**What to produce:** Using the data below, show every line where the word "struct" occurs.

Stored data entries:
......

(* Verification of blwipe (blwipe.go): BitLocker metadata parsing and
   cryptographic erasure.

   Shallow embedding conventions:
   - a byte is a Z in [0, 255]; a byte buffer is a list Z;
   - Go's uint16/uint32/uint64 values are Z, int64 arithmetic wraps as
     written out by [wrap64];
   - an [*os.File] (an io.ReadSeeker/Writer) is a [file]: its contents and
     its current position;
   - [binary.Read] of a fixed-size struct reads the whole encoded size with
     io.ReadFull and decodes only after the read succeeded, so it either
     fails leaving the destination untouched or fills it completely. *)

From Stdlib Require Import ZArith List String Ascii Bool Lia.
Import ListNotations.
Open Scope Z_scope.

(* ------------------------------------------------------------------------- *)
(** * Machine integers and little-endian bytes *)

Definition int64_of_uint64 (x : Z) : Z := if x <? 2 ^ 63 then x else x - 2 ^ 64.

(** Two's complement wrap of a mathematical integer into int64. *)
Definition wrap64 (x : Z) : Z := int64_of_uint64 (x mod 2 ^ 64).

Definition add64 (a b : Z) : Z := wrap64 (a + b).
Definition sub64 (a b : Z) : Z := wrap64 (a - b).

Fixpoint le (bs : list Z) : Z :=
  match bs with
  | [] => 0
  | b :: t => b + 256 * le t
  end.

Definition slice (off len : nat) (bs : list Z) : list Z := firstn len (skipn off bs).

(** Little-endian unsigned field of [len] bytes at byte [off]. *)
Definition le_at (off len : nat) (bs : list Z) : Z := le (slice off len bs).

(** Little-endian encoding of [n] into [len] bytes. *)
Fixpoint le_bytes (len : nat) (n : Z) : list Z :=
  match len with
  | O => []
  | S l => n mod 256 :: le_bytes l (n / 256)
  end.

(* ------------------------------------------------------------------------- *)
(** * Files: an io.ReadSeeker and io.Writer over a byte buffer *)

Record file := mkFile { data : list Z; pos : Z }.

Definition flen (f : file) : Z := Z.of_nat (List.length (data f)).

(** [f.Seek(off, whence)]: whence 0 is io.SeekStart, 1 is io.SeekCurrent.
    A negative resulting position is an error and leaves the position as it
    was; the boolean tells whether the seek succeeded. *)
Definition seek (f : file) (off whence : Z) : file * bool :=
  let base := if whence =? 0 then 0 else pos f in
  let np := base + off in
  if np <? 0 then (f, false) else (mkFile (data f) np, true).

(** [io.ReadFull(r, buf)] with [len(buf) = n]: succeeds with exactly [n]
    bytes, or fails (io.EOF / io.ErrUnexpectedEOF) after consuming what was
    left. *)
Definition read_full (n : Z) (f : file) : option (list Z) * file :=
  if (n =? 0) || (pos f + n <=? flen f) then
    (Some (slice (Z.to_nat (pos f)) (Z.to_nat n) (data f)), mkFile (data f) (pos f + n))
  else (None, mkFile (data f) (Z.max (pos f) (flen f))).

(** [binary.Read(r, binary.LittleEndian, &v)] for a struct whose encoded
    size is [n] and whose field decoder is [dec]. *)
Definition binary_read {A : Type} (n : Z) (dec : list Z -> A) (f : file)
  : option A * file :=
  match read_full n f with
  | (Some b, f') => (Some (dec b), f')
  | (None, f') => (None, f')
  end.
(** * trello-clone: the board store and its storage synchronisation

    A shallow embedding of
      - [types/index.ts]            (Comment, Card, List, Board),
      - [constants/index.ts]        (DEFAULT_BOARD),
      - [utils/helpers.ts]          (generateId, reorderArray,
                                     moveItemBetweenArrays, safeJsonParse),
      - [hooks/useBoard.ts]         (the board operations),
      - [hooks/useLocalStorage.ts]  (the storage synchronisation hook),
    and of what they use of the language ([Array.prototype.splice],
    [JSON.stringify], [JSON.parse]) and of React (state, refs, effects
    and their dependencies), followed by the properties of the
    specification that concern them. *)

From Stdlib Require Import ZArith NArith Ascii String.
From stdpp Require Import base tactics option list gmap.

Local Open Scope Z_scope.

(* ===================================================================== *)
(** ** JavaScript values used by the code *)
(* ===================================================================== *)

(** A JavaScript string is a sequence of UTF-16 code units. *)
Abbreviation code_unit := N.
Abbreviation jsstring := (list N).

(** String literals of the source, as code units. *)
Fixpoint js (s : string) : jsstring :=
  match s with
  | EmptyString => []
  | String c r => N_of_ascii c :: js r
  end.

(** [a === b] on strings. *)
Definition str_eqb (a b : jsstring) : bool := bool_decide (a = b).

(** A slot of a JavaScript array at run time: a value, or [undefined]
    ([None]).  The TypeScript type [T[]] promises that every slot holds a
    value; [splice] can break that promise, so the arrays the operations
    build are lists of slots. *)
Abbreviation slot T := (option T).

(** Every slot of the array holds a value: the array inhabits [T[]]. *)
Definition typed {T} (a : list (slot T)) : option (list T) :=
  mapM id a.

(** [Array.prototype.splice], step 3-6 of the language definition: the
    position a relative [start] denotes in an array of [len] elements.
    Indices are modelled as integers. *)
Definition actualStart (len : nat) (start : Z) : nat :=
  if start <? 0 then Z.to_nat (Z.max (Z.of_nat len + start) 0)
  else Z.to_nat (Z.min start (Z.of_nat len)).

(** [a.splice(start, deleteCount, ...items)]: the deleted elements and the
    array afterwards. *)
Definition splice {T} (a : list T) (start deleteCount : Z) (items : list T)
  : list T * list T :=
  let k := actualStart (length a) start in
  let dc := Z.to_nat (Z.min (Z.max deleteCount 0) (Z.of_nat (length a - k))) in
  (take dc (drop k a), take k a ++ items ++ drop (k + dc)%nat a).

(** [const [x] = arr]: the first slot, [undefined] when there is none. *)
Definition first_of {T} (arr : list (slot T)) : slot T :=
  match arr with
  | [] => None
  | x :: _ => x
  end.

(* ===================================================================== *)
(** ** utils/helpers.ts *)
(* ===================================================================== *)

(** [generateId(prefix)]; [uuid] is the value [uuidv4()] returns. *)
Definition generateId (prefix uuid : jsstring) : jsstring :=
  match prefix with
  | [] => uuid
  | _ => prefix ++ js "-" ++ uuid
  end.

Definition reorderArray {T} (arr : list T) (startIndex endIndex : Z)
  : list (slot T) :=
  let result := Some <$> arr in
  let '(deleted, result) := splice result startIndex 1 [] in
  let removed := first_of deleted in
  let '(_, result) := splice result endIndex 0 [removed] in
  result.

Definition moveItemBetweenArrays {T} (source destination : list T)
    (sourceIndex destinationIndex : Z) : list (slot T) * list (slot T) :=
  let sourceClone := Some <$> source in
  let destClone := Some <$> destination in
  let '(deleted, sourceClone) := splice sourceClone sourceIndex 1 [] in
  let removed := first_of deleted in
  let '(_, destClone) := splice destClone destinationIndex 0 [removed] in
  (sourceClone, destClone).

(* ===================================================================== *)
(** ** types/index.ts *)
(* ===================================================================== *)

Record Comment := mkComment {
  comment_id : jsstring;
  comment_text : jsstring;
  comment_createdAt : jsstring;
}.

Record Card := mkCard {
  card_id : jsstring;
  card_title : jsstring;
  card_description : option jsstring;
  card_comments : list Comment;
  card_createdAt : jsstring;
}.

(** [List] and [Board], over the type of what the arrays hold: the
    declared types hold values, the run-time results hold slots. *)
Record ListOf (C : Type) := mkList {
  list_id : jsstring;
  list_title : jsstring;
  list_cards : list C;
}.
Arguments mkList {C}.
Arguments list_id {C}.
Arguments list_title {C}.
Arguments list_cards {C}.

Record BoardOf (L : Type) := mkBoard {
  board_id : jsstring;
  board_title : jsstring;
  board_lists : list L;
  board_createdAt : jsstring;
  board_updatedAt : jsstring;
}.
Arguments mkBoard {L}.
Arguments board_id {L}.
Arguments board_title {L}.
Arguments board_lists {L}.
Arguments board_createdAt {L}.
Arguments board_updatedAt {L}.

(** The declared types. *)
Abbreviation List := (ListOf Card).
Abbreviation Board := (BoardOf (ListOf Card)).

(** What an operation can leave behind: [undefined] slots among the cards
    of a list, or among the lists of the board. *)
Abbreviation RawList := (ListOf (option Card)).
Abbreviation RawBoard := (BoardOf (option (ListOf (option Card)))).

Definition raw_list (l : List) : RawList :=
  mkList (list_id l) (list_title l) (Some <$> list_cards l).

Definition raw_board {L L'} (f : L -> L') (b : BoardOf L) : BoardOf L' :=
  mkBoard (board_id b) (board_title b) (f <$> board_lists b)
          (board_createdAt b) (board_updatedAt b).

(** A declared board seen as a run-time board. *)
Definition raw (b : Board) : RawBoard :=
  raw_board (fun l => Some (raw_list l)) b.

(* ===================================================================== *)
(** ** constants/index.ts *)
(* ===================================================================== *)

(** [DEFAULT_BOARD]; the five [new Date().toISOString()] of the module are
    evaluated once, when the module is loaded. *)
Definition DEFAULT_BOARD (t1 t2 t3 tc tu : jsstring) : Board :=
  mkBoard (js "board-1") (js "Demo Board")
    [ mkList (js "list-1") (js "Todo")
        [ mkCard (js "card-1") (js "Create interview Kanban") None [] t1;
          mkCard (js "card-2") (js "Review Drag & Drop") None [] t2 ];
      mkList (js "list-2") (js "In Progress")
        [ mkCard (js "card-3") (js "Set up Next.js project") None [] t3 ];
      mkList (js "list-3") (js "Done") [] ]
    tc tu.

(* ===================================================================== *)
(** ** hooks/useBoard.ts *)
(* ===================================================================== *)

(** Each operation is the updater it hands to [setBoard], as a function of
    the previous board [prev]; [now] is what [getCurrentTimestamp()]
    returns inside the updater, [uuid] what [uuidv4()] returns. *)

Definition updateBoardTitle (prev : Board) (title now : jsstring) : Board :=
  mkBoard (board_id prev) title (board_lists prev) (board_createdAt prev) now.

......

**Written reply:**
   - [binary.Read] of a fixed-size struct reads the whole encoded size with
(** [binary.Read(r, binary.LittleEndian, &v)] for a struct whose encoded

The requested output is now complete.